Si nous émettons l’hypothèse que la communication ne fonctionne pas face au risque nous espérons toutefois recevoir des propositions qui prouveront le contraire. Les contributions peuvent être animées par les questionnements suivants :

  • Quels besoins, quelles stratégies pour informer et communiquer face au risque ?
  • Quelles solutions en matière d’information et de communication peuvent être considérées comme effectives et efficientes face aux risques ?
  • Comment les médias de communication positionnent-ils le public face au risque ?
  • Quels enjeux et quelles perspectives pour l’avenir des formations en communication, très centrées actuellement sur les technologies numériques, en écho avec les risques ?
  • Quid de l’éthos de la communication, censée sensibiliser au risque et proposer des solutions ?

Organisation scientifique

La réponse à cet appel se fait sous forme d’une proposition livrée en fichier attaché (nom du fichier du nom de l’auteur) aux formats rtf, docx ou odt. Elle se compose de deux parties :

  • Un résumé de la communication de 4 000 signes maximum, espaces non compris, comprenant : titre, sous-titre et mots-clés ; type de démarche de recherche mise en œuvre et cadre théorique ; problématisation développée ; annonce détaillée d’un plan prévisionnel d’ensemble ; principaux résultats à présenter et/ou conclusions majeures à proposer ; orientations bibliographiques principales.
  • Une courte biographie du (des) auteur(s), incluant titres scientifiques, le positionnement scientifique (la discipline dans laquelle le chercheur se situe), la section de rattachement.

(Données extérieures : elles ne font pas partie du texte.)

(* ===== verification/OperationEngine.v ===== *)
(** * OperationEngine: the engine over the operation store

    Models [operation-engine/src/operation_store.rs] (the store contract, as a
    class of operations with its laws) and
    [operation-engine/src/operation_engine.rs] (creation, the plain and the
    compare-and-set step, listing, batches, the recovery scan).  The second half
    interleaves concurrent drivers, each the read and the write of one engine
    step, over one table of rows. *)
From S2P Require Import Prelude Text Operation.

(** ** The contract of the store *)

(** What a store holds, abstractly. *)
Record View (Command : Type) := mk_view {
  v_operations : gmap OperationId (Operation Command);
  v_kinds : gmap OperationId FailureKind;
  v_batches : gmap BatchOperationId (BatchOperation Command);
  v_batch_of : gmap OperationId BatchOperationId;
}.
Arguments mk_view {Command}.
Arguments v_operations {Command}.
Arguments v_kinds {Command}.
Arguments v_batches {Command}.
Arguments v_batch_of {Command}.

(** Target order: rows are read back with their targets by target id. *)
Definition target_le (l r : OperationTarget) : Prop := (target_id l ≤ target_id r)%N.

#[export] Instance target_le_dec : RelDecision target_le.
Proof. intros l r. unfold target_le. apply _. Defined.
#[export] Instance target_le_trans : Transitive target_le.
Proof. intros x y z. unfold target_le. lia. Qed.
#[export] Instance target_le_total : Total target_le.
Proof. intros x y. unfold target_le. lia. Qed.

Section contract.
Context {Command : Type}.
Implicit Types (v : View Command) (o : Operation Command).

(** An operation as a store gives it back. *)
Definition canonical o : Operation Command :=
  {| op_id := op_id o; op_source := op_source o;
     op_targets := merge_sort target_le (op_targets o);
     op_command := op_command o; op_state := op_state o;
     op_created_at := op_created_at o; op_updated_at := op_updated_at o |}.

Definition with_operations v (ops : gmap OperationId (Operation Command)) : View Command :=
  mk_view ops (v_kinds v) (v_batches v) (v_batch_of v).

(** Idempotent creation, alone or as the child of a batch: a known id never
    touches the stored row. *)
Definition view_create (b : option BatchOperationId) v o : View Command :=
  match v_operations v !! op_id o with
  | Some _ => v
  | None =>
      mk_view (<[op_id o := canonical o]> (v_operations v)) (v_kinds v) (v_batches v)
        (match b with
         | Some b => <[op_id o := b]> (v_batch_of v)
         | None => v_batch_of v
         end)
  end.

(** One state step: refused on an unknown id and on a terminal row. *)
Definition row_step (ops : gmap OperationId (Operation Command)) (id : OperationId)
    (new_state : OperationState) (at_ : OffsetDateTime)
    : option (gmap OperationId (Operation Command)) :=
  match ops !! id with
  | None => None
  | Some o =>
      if is_terminal (op_state o) then None
      else Some (<[id := set_state o new_state at_]> ops)
  end.

(** One compare-and-set step: refused, as well, unless the row still holds the
    expected state. *)
Definition row_step_if (ops : gmap OperationId (Operation Command)) (id : OperationId)
    (expected new_state : OperationState) (at_ : OffsetDateTime)
    : option (gmap OperationId (Operation Command)) :=
  match ops !! id with
  | None => None
  | Some o =>
      if decide (op_state o = expected) then row_step ops id new_state at_ else None
  end.

(** The rows a listing with the given filter returns. *)
Definition listed (filter_state : option OperationState) o : Prop :=
  match filter_state with None => True | Some s => op_state o = s end.

#[export] Instance listed_dec f o : Decision (listed f o).
Proof. destruct f; simpl; apply _. Defined.

(** The rows of a view. *)
Definition view_rows v : list (Operation Command) := (map_to_list (v_operations v)).*2.

Definition view_list v (f : option OperationState) : list (Operation Command) :=
  filter (listed f) (view_rows v).

(** Atomic, idempotent batch creation. *)
Definition view_create_batch v (b : BatchOperation Command)
    (children : list (Operation Command)) : View Command :=
  match v_batches v !! batch_id b with
  | Some _ => v
  | None =>
      foldl (view_create (Some (batch_id b)))
        (mk_view (v_operations v) (v_kinds v) (<[batch_id b := b]> (v_batches v))
           (v_batch_of v)) children
  end.

(** A step may be stamped with [at_] only from the row's creation on. *)
Definition stamp_ok v (id : OperationId) (at_ : OffsetDateTime) : Prop :=
  ∀ o, v_operations v !! id = Some o → (op_created_at o ≤ at_)%Z.
End contract.

(** The operations of the [OperationStore] trait, over a store [St] whose own
    failures are [E]. *)
Class OperationStore (Command St E : Type) := {
  store_create_operation : Operation Command → M St E ();
  store_find_operation : OperationId → M St E (option (Operation Command));
  store_apply_transition : OperationId → OperationState → OffsetDateTime → M St E ();
  store_apply_transition_if_current :
    OperationId → OperationState → OperationState → OffsetDateTime → M St E ();
  store_record_failure_kind : OperationId → FailureKind → M St E ();
  store_find_failure_kind : OperationId → M St E (option FailureKind);
  store_list_operations : option OperationState → M St E (list (Operation Command));
  store_create_batch : BatchOperation Command → list (Operation Command) → M St E ();
}.

(** What the trait promises of a store whose rows are all readable. *)
Class OperationStoreLaws (Command St E : Type) `{OperationStore Command St E} := {
  store_view : St → View Command;
  store_ok : St → Prop;
  law_create o s s' r :
    store_ok s → timeline_ok o → store_create_operation o s = (s', r) →
    writes store_view store_ok (λ v v', v' = view_create None v o) s s' r;
  law_find id s s' r :
    store_ok s → store_find_operation id s = (s', r) →
    reads store_view store_ok (λ v x, x = v_operations v !! id) s s' r;
  law_apply id new at_ s s' r :
    store_ok s → stamp_ok (store_view s) id at_ →
    store_apply_transition id new at_ s = (s', r) →
    writes store_view store_ok (λ v v', ∃ ops,
      row_step (v_operations v) id new at_ = Some ops ∧ v' = with_operations v ops) s s' r;
  law_apply_if id expected new at_ s s' r :
    store_ok s → stamp_ok (store_view s) id at_ →
    store_apply_transition_if_current id expected new at_ s = (s', r) →
    writes store_view store_ok (λ v v', ∃ ops,
      row_step_if (v_operations v) id expected new at_ = Some ops ∧
      v' = with_operations v ops) s s' r;
  law_record_kind id k s s' r :
    store_ok s → store_record_failure_kind id k s = (s', r) →
    writes store_view store_ok (λ v v', is_Some (v_operations v !! id) ∧
      v' = mk_view (v_operations v) (<[id := k]> (v_kinds v)) (v_batches v) (v_batch_of v))
      s s' r;
  law_find_kind id s s' r :
    store_ok s → store_find_failure_kind id s = (s', r) →
    reads store_view store_ok (λ v x, x = v_kinds v !! id) s s' r;
  law_list f s s' r :
    store_ok s → store_list_operations f s = (s', r) →
    reads store_view store_ok (λ v l, l ≡ₚ view_list v f) s s' r;
  law_create_batch b children s s' r :
    store_ok s → Forall timeline_ok children → store_create_batch b children s = (s', r) →
    writes store_view store_ok (λ v v', v' = view_create_batch v b children) s s' r;
}.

Le fichier est à retourner, par courrier électronique, pour le 31 août 2023, à eleni.mitropoulou@uha.fr

Un accusé de réception par mail sera renvoyé.

Calendrier prévisionnel

  • 20 mai 2023 : lancement de l’appel à articles ;
  • 31 août 2023 : date limite de réception des propositions ;
  • À partir du 15 septembre 2023 : avis aux auteurs des propositions ;
  • 1er novembre 2023 : date limite de remise des articles ;
  • 1er novembre 2023 au 1er janvier 2024 : expertise en double aveugle, navette avec les auteurs ;
  • 15 février 2024 : remise des articles définitifs ;
  • Avril 2024 : sortie du numéro.

Modalités de sélection

Un premier comité de rédaction se réunira pour la sélection des résumés et donnera sa réponse en septembre 2023.

L’article complet devra être mis en page selon la feuille de style qui accompagnera la réponse du comité (maximum 25 000 signes, espaces compris). Il devra être envoyé par courrier électronique avant le 1er novembre 2023 en deux versions : l’une entièrement anonyme et l’autre nominative.

Un second comité international de rédaction organisera une lecture en double aveugle des articles et enverra ses recommandations aux auteurs au plus tard début janvier 2024.

Le texte définitif devra être renvoyé avant le 15 février 2024.

Les articles qui ne respecteront pas les échéances et les recommandations ne pourront malheureusement pas être pris en compte.

Interfaces Numériques est une revue scientifique reconnue revue qualifiante en Sciences de l’Information et de la Communication sous la direction Nicole Pignier et de Benoît Drouillat.